Work instructions: Read the listing below and copy out every line that holds "array".

Exercise material:
---+---

(** * qcmon.utilities: masking, ROI means, correlation graphs, scaling

    A shallow embedding of [qcmon/utilities.py] (the numerical helpers
    [check_dims], [check_mask], [maskdata], [get_mean_roi], [roi_graph],
    [translate] and [scale_timeseries]) together with the NumPy
    primitives they call, and the properties of the specification
    proved over it.

    Numbers.  The Python code is dtype-generic: it only uses the
    arithmetic and comparison operators of whatever NumPy hands it.  The
    embedding follows that: every function is written over a [Numeric]
    interface.  Two instances are given:
    - [float64], IEEE-754 binary64 ([PrimFloat]), which evaluates, and
    - [exact], the real numbers extended with one undefined value
      ([NaN]), the exact-arithmetic reading of the same operators, in
      which the algebraic statements are proved.
    Statements about indices, shapes, errors and selection are proved
    for every instance; statements about order for every instance whose
    comparisons satisfy [OrderedNumeric], which both do.  Statements
    about the value of a quotient (a diagonal entry that is 1, a maximum
    that is 1) are proved in [exact]; in [float64] they fail once an
    intermediate result leaves the binary64 range, and an input where
    that happens is given with each. *)

From Stdlib Require Import String Ascii Bool Arith Lia ZArith List Sorted Permutation.
From Stdlib Require Import Floats Reals Lra.
Import ListNotations.

Set Implicit Arguments.

(** ** Numbers *)

Class Numeric (num : Type) : Type := {
  n0 : num;
  n1 : num;
  nadd : num -> num -> num;
  nsub : num -> num -> num;
  nmul : num -> num -> num;
  ndiv : num -> num -> num;
  nsqrt : num -> num;
  neqb : num -> num -> bool;   (* Python [==] *)
  nltb : num -> num -> bool    (* Python [<]; [a > b] is [nltb b a] *)
}.

Section Derived.
Context {num : Type} {N : Numeric num}.

(** [x != x], the NaN test. *)
Definition isnan (x : num) : bool := negb (neqb x x).

(** The value of [0/0]. *)
Definition nan : num := ndiv n0 n0.

(** Conversion of a count to a number. *)
Fixpoint of_nat (n : nat) : num :=
  match n with
  | O => n0
  | S k => nadd (of_nat k) n1
  end.

Definition of_Z (z : Z) : num :=
  match z with
  | Z0 => n0
  | Zpos p => of_nat (Pos.to_nat p)
  | Zneg p => nsub n0 (of_nat (Pos.to_nat p))
  end.

(** [np.sum] of a vector: accumulation from zero, left to right. *)
Definition nsum (l : list num) : num := fold_left nadd l n0.

(** [np.mean] of a vector: sum over count. *)
Definition mean (l : list num) : num := ndiv (nsum l) (of_nat (length l)).
End Derived.

(** What the comparisons of a number type are relied on for: [<] is a
    strict order, total on the values that equal themselves (all but
    NaN), and [==] is compatible with it. *)
Class OrderedNumeric {num : Type} (N : Numeric num) : Prop := {
  neqb_sym : forall a b, neqb a b = true -> neqb b a = true;
  neqb_trans : forall a b c, neqb a b = true -> neqb b c = true -> neqb a c = true;
  nltb_trans : forall a b c, nltb a b = true -> nltb b c = true -> nltb a c = true;
  nltb_irrefl : forall a, nltb a a = false;
  nltb_number_l : forall a b, nltb a b = true -> neqb a a = true;
  nltb_number_r : forall a b, nltb a b = true -> neqb b b = true;
  nltb_total : forall a b, neqb a a = true -> neqb b b = true ->
                           nltb a b = true \/ neqb a b = true \/ nltb b a = true;
  nltb_neqb_l : forall a b c, neqb a b = true -> nltb a c = true -> nltb b c = true;
  nltb_neqb_r : forall a b c, neqb a b = true -> nltb c a = true -> nltb c b = true
}.

(** *** IEEE binary64 *)

#[export] Instance float64 : Numeric float := {
  n0 := 0%float;
  n1 := 1%float;
  nadd := PrimFloat.add;
  nsub := PrimFloat.sub;
  nmul := PrimFloat.mul;
  ndiv := PrimFloat.div;
  nsqrt := PrimFloat.sqrt;
  neqb := PrimFloat.eqb;
  nltb := PrimFloat.ltb
}.

(** *** Exact arithmetic

    A real number, or [NaN] for every undefined result (division by
    zero, root of a negative number, anything computed from [NaN]). *)

Inductive xreal : Type :=
| Fin (r : R)
| NaN.

Definition xlift2 (f : R -> R -> R) (a b : xreal) : xreal :=
  match a, b with
  | Fin x, Fin y => Fin (f x y)
  | _, _ => NaN
  end.

Definition xdiv (a b : xreal) : xreal :=
  match a, b with
  | Fin x, Fin y => if Req_dec_T y 0 then NaN else Fin (x / y)
  | _, _ => NaN
  end.

Definition xsqrt (a : xreal) : xreal :=
  match a with
  | Fin x => if Rlt_dec x 0 then NaN else Fin (sqrt x)
  | NaN => NaN
  end.

Definition xeqb (a b : xreal) : bool :=
  match a, b with
  | Fin x, Fin y => if Req_dec_T x y then true else false
  | _, _ => false
  end.

Definition xltb (a b : xreal) : bool :=
  match a, b with
  | Fin x, Fin y => if Rlt_dec x y then true else false
  | _, _ => false
  end.

#[export] Instance exact : Numeric xreal := {
  n0 := Fin 0;
  n1 := Fin 1;
  nadd := xlift2 Rplus;
  nsub := xlift2 Rminus;
  nmul := xlift2 Rmult;
  ndiv := xdiv;
  nsqrt := xsqrt;
  neqb := xeqb;
  nltb := xltb
}.

(** ** Exceptions

    The module raises bare [Exception]s that differ by message; the
    specification names them by kind.  One constructor per kind, the
    message kept.  [ValueError] and [IndexError] are NumPy's own. *)

Inductive error : Type :=
| ShapeMismatch (msg : string)
| InvalidMask (msg : string)
| InvalidArgument (msg : string)
| ValueError (msg : string)
| IndexError.

Inductive result (A : Type) : Type :=
| Ok (a : A)
| Err (e : error).

Arguments Ok {A} a.
Arguments Err {A} e.

Definition bind {A B : Type} (r : result A) (k : A -> result B) : result B :=
  match r with
  | Ok a => k a
  | Err e => Err e
  end.

Notation "x <- e ;; k" := (bind e (fun x => k))
  (at level 61, e at next level, right associativity).
Notation "' p <- e ;; k" := (bind e (fun p => k))
  (at level 61, p pattern, e at next level, right associativity).

Fixpoint mapM {A B : Type} (f : A -> result B) (l : list A) : result (list B) :=
  match l with
  | [] => Ok []
  | a :: l' => b <- f a ;; bs <- mapM f l' ;; Ok (b :: bs)
  end.

(** ** NumPy helpers that do not depend on the number type *)

Section Unique.
Variable A : Type.
Variable lt : A -> A -> bool.   (* the sort order *)
Variable ne : A -> A -> bool.   (* [!=] *)

(** [a] may stand before [b] in a sorted array. *)
Definition before (a b : A) : Prop := lt b a = false.

Fixpoint insert (x : A) (l : list A) : list A :=
  match l with
  | [] => [x]
  | h :: t => if lt x h then x :: h :: t else h :: insert x t
  end.

Fixpoint sort (l : list A) : list A :=
  match l with
  | [] => []
  | x :: t => insert x (sort t)
  end.

(** [aux[1:] != aux[:-1]]: an element is kept when it differs from the
    one just before it in the sorted array. *)
Fixpoint keep_changes (prev : A) (l : list A) : list A :=
  match l with
  | [] => []
  | x :: t => if ne x prev then x :: keep_changes x t else keep_changes x t
  end.

(** [np.unique]: sort, then drop repeats. *)
Definition unique (l : list A) : list A :=
  match sort l with
  | [] => []
  | x :: t => x :: keep_changes x t
  end.
End Unique.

---+---

Task solution:
(** [a] may stand before [b] in a sorted array. *)
    one just before it in the sorted array. *)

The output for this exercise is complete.